A whole new category of environmental economists is starting to emerge to deal with the challenge of the new legislation. They will carry out impact assessment studies, and work out the financial costs of any proposed development with an environmental impact. They will also put a value on appropriate restitution where any new-build or business development causes unavoidable change to the area in which it will operate.
There are no plans at present to make the legislation retrospective. But, as of now, any organisation or company should be in no doubt that their environmental responsibilities are now legal responsibilities. Any business plans should include an assesment of environmental impact, backed by an analysis of any additional costs which might be entailed. Case law is almost non-existent at the moment. But there are past cases suggesting that for every hectare of land deforested, for example, one-and-a-half hectares should be replanted.

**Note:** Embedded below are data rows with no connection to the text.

(* ===== verification/ReportOutput.v ===== *)
(** * Rendering and writing reports

    [reporting/renderer.py]: the two texts of a report; [reporting/writer.py]: the file that
    holds one, written without replacing another.  The JSON text of a report is the schema
    layer's.  The world of the writer is its host and the entries of the disk, by path; every
    system call on a path may raise. *)

From Stdlib Require Import ZArith Lia Ascii String.
From S2P Require Import Prelude Text Domain StateMachine Effects Sha256 Commands Agents GitPort GitPorcelain TelemetryPort Validation ContextPort CommandPolicy TelemetryService ReviewGate OrchestrationPorts RuntimePort Storage Service Workflows Unicode Configuration Reports.
From stdpp Require Import base option strings numbers gmap sets list list_relations.

Open Scope Z_scope.

Definition ReportRenderError : string -> exn := BoundaryError "ReportRenderError".
Definition ReportArtifactWriteError : string -> exn := BoundaryError "ReportArtifactWriteError".

(** ** Rendering *)

(** [[\x00-\x08\x0b\x0c\x0e-\x1f\x7f-\x9f]] *)
Definition is_control (c : Z) : bool :=
  in_range 0 8 c || in_range 11 12 c || in_range 14 31 c || in_range 127 159 c.

Definition escape_point (c : Z) : list Z :=
  if is_control c then [63] else if (c =? 96) || (c =? 124) then [92; c] else [c].

Definition inline_points (l : list Z) : list Z := l ≫= escape_point.

Definition angle_point (c : Z) : list Z :=
  if c =? 60 then code_points "&lt;" else if c =? 62 then code_points "&gt;" else [c].
(** The handlers of [_create_file_exclusive]. *)
Definition create_failure (e : exn) : exn :=
  if is_file_exists e then InitializationSafetyError "INITIALIZATION_CONFLICT" "configuration appeared concurrently"
  else if is_file_error e then
    InitializationSafetyError "INITIALIZATION_WRITE_FAILED" "could not create configuration safely"
  else e.

Definition translated {A} (m : M D A) : M D A := try_except m (fun _ => true) (fun e => raise (create_failure e)).

Definition _create_file_exclusive (target : Path) (data : string) : M D unit :=
  temporary ← translated (make_init_temporary target) ;
  try_finally (translated (fill_and_link temporary target data)) (remove_temporary temporary).

(** The directories that the plan creates, in order, and whether one was created. *)
Fixpoint create_directories (root : Path) (resources : list InitializationResource) (changed : bool)
    : M D (bool * option exn) :=
  match resources with
  | [] => mret (changed, None)
  | r :: resources =>
      if bool_decide (ir_action r = CREATE) then
        made ← attempt (_create_directory (joinpath root (path_parts (path_of (ir_relative_path r))))) ;
        match made with
        | Ok _ => create_directories root resources true
        | Err e => if is_safety_error e then mret (changed, Some e) else raise e
        end
      else create_directories root resources changed
  end.

Definition initialized (p : InitializationPlan) (changed : bool) : InitializationResult :=
  mk_InitializationResult true "initialized" "initialization completed safely" changed (Some p).

(** The body of [initialize], for an allowed plan. *)
Definition apply_plan (p : InitializationPlan) : M D InitializationResult :=
  directories ← create_directories (ip_repository_root p) (_directory_resources p) false ;
  let '(changed, failure) := directories in
  match failure with
  | Some e => mret (failed_with e changed (Some p))
  | None =>
      match List.find (fun r => String.eqb (ir_relative_path r) CONFIGURATION_FILENAME) (ip_resources p) with
      | None => raise (BoundaryError "StopIteration" "")
      | Some r =>
          if bool_decide (ir_action r = CREATE) then
            made ← attempt (_create_file_exclusive (joinpath (ip_repository_root p) [CONFIGURATION_FILENAME]) (ip_configuration p)) ;
            match made with
            | Ok _ => mret (initialized p true)
            | Err e => if is_safety_error e then mret (failed_with e changed (Some p)) else raise e
            end
          else mret (initialized p changed)
      end
  end.

(** [InitializationService.initialize] *)
Definition initialize (repository_path : Path) : M D InitializationResult :=
  planned ← plan repository_path ;
  match init_plan planned with
  | Some p =>
      if negb (init_succeeded planned) then mret planned
      else if negb (allowed p) then
        mret (mk_InitializationResult false "INITIALIZATION_CONFLICT"
                "initialization refused because an existing path is incompatible" false (Some p))
      else apply_plan p
  | None => mret planned
  end.
End Initialization.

Where more complex changes cannot easily be replaced, the proposed standards have generally been tougher, and we have seen ratios of compensation as much as 4:1. Roughly speaking, there are three types of restitution covered by the directive:
- primary - where conditions can be restored to their original state following interruption by human intervention
- complimentary - where the original site may suffer change but investment is made elsewhere to effectively compensate for this change. For example, creating an alternative habitat and moving species affected
- compensatory - where losses of natural resources cannot immediately be dealt with, companies may incur further charges to provide interim measures to minimise environmental disruption. This may be particularly significant in larger civil engineering projects when there is a need to have a large site presence during construction.